- [HOW TO COMPLETE THIS TASK] Could you reproduce the lines below from the one with "[get_market_cap_st] asks the" through the one with "Str.upper text' = Str.upper text ->"? Keep both ends and add nothing.

- [RECORDS TO PROCESS]

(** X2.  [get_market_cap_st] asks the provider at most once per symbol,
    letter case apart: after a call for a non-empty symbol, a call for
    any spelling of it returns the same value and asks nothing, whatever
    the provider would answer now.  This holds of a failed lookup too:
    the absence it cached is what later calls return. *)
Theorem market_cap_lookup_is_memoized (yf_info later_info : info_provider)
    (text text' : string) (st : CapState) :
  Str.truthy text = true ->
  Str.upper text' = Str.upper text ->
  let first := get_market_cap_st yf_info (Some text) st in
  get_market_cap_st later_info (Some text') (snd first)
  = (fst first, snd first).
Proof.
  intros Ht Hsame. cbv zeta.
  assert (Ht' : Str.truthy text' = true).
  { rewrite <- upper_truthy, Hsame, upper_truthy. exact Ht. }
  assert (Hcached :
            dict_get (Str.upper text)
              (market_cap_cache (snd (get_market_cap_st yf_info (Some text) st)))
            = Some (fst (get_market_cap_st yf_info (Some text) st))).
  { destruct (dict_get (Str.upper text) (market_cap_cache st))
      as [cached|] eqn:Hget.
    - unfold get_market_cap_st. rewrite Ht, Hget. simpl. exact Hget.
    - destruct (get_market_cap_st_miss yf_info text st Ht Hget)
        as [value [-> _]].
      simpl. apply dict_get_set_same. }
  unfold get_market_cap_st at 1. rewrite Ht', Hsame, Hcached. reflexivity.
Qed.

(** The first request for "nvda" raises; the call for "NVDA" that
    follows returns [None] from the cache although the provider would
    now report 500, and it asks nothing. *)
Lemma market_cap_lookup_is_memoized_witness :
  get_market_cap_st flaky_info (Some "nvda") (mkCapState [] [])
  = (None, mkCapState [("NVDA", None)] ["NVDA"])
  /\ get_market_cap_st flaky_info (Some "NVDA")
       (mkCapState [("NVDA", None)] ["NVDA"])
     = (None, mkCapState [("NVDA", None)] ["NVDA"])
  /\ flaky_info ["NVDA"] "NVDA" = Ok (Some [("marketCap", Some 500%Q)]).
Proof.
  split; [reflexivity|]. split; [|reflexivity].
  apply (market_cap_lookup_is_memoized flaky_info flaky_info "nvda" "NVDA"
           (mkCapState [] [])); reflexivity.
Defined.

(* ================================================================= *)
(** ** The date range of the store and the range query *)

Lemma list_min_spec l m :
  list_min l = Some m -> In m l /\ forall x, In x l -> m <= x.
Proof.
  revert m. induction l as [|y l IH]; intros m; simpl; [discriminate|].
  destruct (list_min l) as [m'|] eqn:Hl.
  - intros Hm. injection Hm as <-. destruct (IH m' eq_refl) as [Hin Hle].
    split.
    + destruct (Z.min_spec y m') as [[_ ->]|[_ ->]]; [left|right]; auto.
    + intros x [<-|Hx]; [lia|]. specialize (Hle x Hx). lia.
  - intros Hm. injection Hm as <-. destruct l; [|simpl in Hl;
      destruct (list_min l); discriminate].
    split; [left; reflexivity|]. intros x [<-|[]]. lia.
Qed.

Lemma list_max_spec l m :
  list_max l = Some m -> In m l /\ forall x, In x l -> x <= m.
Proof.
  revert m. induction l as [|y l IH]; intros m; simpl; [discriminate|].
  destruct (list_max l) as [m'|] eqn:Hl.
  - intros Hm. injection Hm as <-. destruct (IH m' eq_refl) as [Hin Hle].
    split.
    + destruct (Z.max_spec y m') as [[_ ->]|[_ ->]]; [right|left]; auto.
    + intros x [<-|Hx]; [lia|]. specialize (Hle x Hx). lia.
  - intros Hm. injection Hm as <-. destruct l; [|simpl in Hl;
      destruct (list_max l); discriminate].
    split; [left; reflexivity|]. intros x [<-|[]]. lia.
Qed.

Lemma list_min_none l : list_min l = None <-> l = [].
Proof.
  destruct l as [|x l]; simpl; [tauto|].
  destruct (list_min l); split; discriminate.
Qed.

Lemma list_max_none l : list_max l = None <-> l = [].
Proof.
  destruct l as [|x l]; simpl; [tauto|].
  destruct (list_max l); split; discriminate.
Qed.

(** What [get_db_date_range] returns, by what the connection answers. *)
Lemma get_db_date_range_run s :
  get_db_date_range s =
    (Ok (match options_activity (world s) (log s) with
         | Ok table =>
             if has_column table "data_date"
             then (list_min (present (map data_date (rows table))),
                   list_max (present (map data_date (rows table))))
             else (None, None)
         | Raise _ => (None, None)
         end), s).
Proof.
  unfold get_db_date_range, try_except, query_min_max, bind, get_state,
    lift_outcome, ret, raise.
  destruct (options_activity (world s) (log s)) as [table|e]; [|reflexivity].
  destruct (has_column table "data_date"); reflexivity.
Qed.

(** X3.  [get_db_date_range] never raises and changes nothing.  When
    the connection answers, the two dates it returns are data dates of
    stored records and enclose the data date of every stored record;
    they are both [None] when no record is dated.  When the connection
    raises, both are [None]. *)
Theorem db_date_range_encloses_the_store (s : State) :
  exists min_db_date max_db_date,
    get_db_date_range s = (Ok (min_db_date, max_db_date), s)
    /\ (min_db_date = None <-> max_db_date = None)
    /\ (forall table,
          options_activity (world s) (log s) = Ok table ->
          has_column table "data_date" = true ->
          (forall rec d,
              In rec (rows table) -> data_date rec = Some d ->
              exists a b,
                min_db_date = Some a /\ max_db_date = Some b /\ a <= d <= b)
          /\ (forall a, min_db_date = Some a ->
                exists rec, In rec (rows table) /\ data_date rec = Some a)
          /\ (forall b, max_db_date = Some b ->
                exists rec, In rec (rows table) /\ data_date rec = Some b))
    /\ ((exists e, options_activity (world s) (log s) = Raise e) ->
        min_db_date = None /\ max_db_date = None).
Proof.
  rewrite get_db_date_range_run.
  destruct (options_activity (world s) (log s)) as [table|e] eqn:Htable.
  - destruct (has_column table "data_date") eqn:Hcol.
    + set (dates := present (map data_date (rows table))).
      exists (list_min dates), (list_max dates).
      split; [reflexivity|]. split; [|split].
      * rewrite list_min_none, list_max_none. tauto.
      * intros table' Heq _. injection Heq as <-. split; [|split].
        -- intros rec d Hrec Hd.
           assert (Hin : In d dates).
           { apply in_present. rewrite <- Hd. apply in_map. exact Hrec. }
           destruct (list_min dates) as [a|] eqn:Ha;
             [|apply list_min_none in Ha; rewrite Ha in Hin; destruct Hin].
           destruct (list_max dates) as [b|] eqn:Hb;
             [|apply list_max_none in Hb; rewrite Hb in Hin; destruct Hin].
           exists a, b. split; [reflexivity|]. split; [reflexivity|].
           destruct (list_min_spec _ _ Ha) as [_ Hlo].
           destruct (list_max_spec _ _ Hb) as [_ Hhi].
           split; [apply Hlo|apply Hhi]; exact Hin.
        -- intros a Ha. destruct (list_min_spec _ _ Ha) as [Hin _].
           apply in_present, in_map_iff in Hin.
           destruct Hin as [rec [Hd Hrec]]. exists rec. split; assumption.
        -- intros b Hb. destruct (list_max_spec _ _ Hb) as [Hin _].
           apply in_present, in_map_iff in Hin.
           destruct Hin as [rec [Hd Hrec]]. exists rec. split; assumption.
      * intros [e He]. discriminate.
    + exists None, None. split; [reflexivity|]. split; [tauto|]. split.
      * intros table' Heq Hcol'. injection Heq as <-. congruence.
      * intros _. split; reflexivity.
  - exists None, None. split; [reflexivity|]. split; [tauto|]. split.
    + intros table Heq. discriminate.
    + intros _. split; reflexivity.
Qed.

---

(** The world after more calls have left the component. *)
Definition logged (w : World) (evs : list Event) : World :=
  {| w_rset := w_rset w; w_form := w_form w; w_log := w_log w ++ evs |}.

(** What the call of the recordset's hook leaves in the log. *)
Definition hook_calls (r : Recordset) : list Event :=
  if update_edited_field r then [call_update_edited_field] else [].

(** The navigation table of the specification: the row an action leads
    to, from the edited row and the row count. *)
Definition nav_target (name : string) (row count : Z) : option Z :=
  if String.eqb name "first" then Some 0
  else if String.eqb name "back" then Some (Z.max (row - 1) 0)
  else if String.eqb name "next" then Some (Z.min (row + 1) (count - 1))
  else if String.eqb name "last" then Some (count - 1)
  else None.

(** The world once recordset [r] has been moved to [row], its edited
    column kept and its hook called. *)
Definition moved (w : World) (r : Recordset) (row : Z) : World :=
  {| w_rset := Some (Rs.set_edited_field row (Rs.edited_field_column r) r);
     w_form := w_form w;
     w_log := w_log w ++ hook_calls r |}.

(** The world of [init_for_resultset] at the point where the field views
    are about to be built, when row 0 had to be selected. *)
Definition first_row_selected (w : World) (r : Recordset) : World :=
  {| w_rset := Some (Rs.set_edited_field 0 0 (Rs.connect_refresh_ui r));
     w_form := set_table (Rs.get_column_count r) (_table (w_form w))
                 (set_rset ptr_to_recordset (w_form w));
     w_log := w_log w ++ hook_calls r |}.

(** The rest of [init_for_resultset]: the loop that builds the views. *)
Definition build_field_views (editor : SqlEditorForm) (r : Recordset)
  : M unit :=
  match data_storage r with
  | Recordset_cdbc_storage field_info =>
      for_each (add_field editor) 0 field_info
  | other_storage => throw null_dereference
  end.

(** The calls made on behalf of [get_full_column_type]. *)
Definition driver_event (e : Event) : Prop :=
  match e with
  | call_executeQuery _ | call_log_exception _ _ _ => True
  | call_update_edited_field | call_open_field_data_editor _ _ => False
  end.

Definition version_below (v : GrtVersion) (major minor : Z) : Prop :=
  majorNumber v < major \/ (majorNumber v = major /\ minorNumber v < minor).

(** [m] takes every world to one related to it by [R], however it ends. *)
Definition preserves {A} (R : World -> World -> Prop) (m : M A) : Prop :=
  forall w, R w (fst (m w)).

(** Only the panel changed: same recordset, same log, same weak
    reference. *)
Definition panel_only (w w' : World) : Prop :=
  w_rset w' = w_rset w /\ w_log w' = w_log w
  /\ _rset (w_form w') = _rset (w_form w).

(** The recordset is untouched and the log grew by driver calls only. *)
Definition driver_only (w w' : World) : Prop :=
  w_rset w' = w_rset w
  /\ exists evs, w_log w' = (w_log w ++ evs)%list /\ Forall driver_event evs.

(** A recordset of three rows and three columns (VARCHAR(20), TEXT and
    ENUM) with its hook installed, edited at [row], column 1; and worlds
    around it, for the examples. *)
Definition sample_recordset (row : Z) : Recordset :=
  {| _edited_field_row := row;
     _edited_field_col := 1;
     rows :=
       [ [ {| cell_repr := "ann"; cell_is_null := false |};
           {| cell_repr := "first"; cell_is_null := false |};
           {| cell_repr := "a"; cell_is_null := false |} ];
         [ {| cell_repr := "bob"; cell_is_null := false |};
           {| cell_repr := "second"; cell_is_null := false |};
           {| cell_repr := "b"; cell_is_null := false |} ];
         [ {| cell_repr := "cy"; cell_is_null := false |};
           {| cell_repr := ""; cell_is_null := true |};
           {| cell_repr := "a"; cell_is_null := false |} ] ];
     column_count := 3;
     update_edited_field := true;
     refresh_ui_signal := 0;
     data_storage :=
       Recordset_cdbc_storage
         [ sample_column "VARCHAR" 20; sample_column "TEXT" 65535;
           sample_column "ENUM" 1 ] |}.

- [ANSWER SECTION]
(** X2.  [get_market_cap_st] asks the provider at most once per symbol,
    letter case apart: after a call for a non-empty symbol, a call for
    any spelling of it returns the same value and asks nothing, whatever
    the provider would answer now.  This holds of a failed lookup too:
    the absence it cached is what later calls return. *)
Theorem market_cap_lookup_is_memoized (yf_info later_info : info_provider)
    (text text' : string) (st : CapState) :
  Str.truthy text = true ->
  Str.upper text' = Str.upper text ->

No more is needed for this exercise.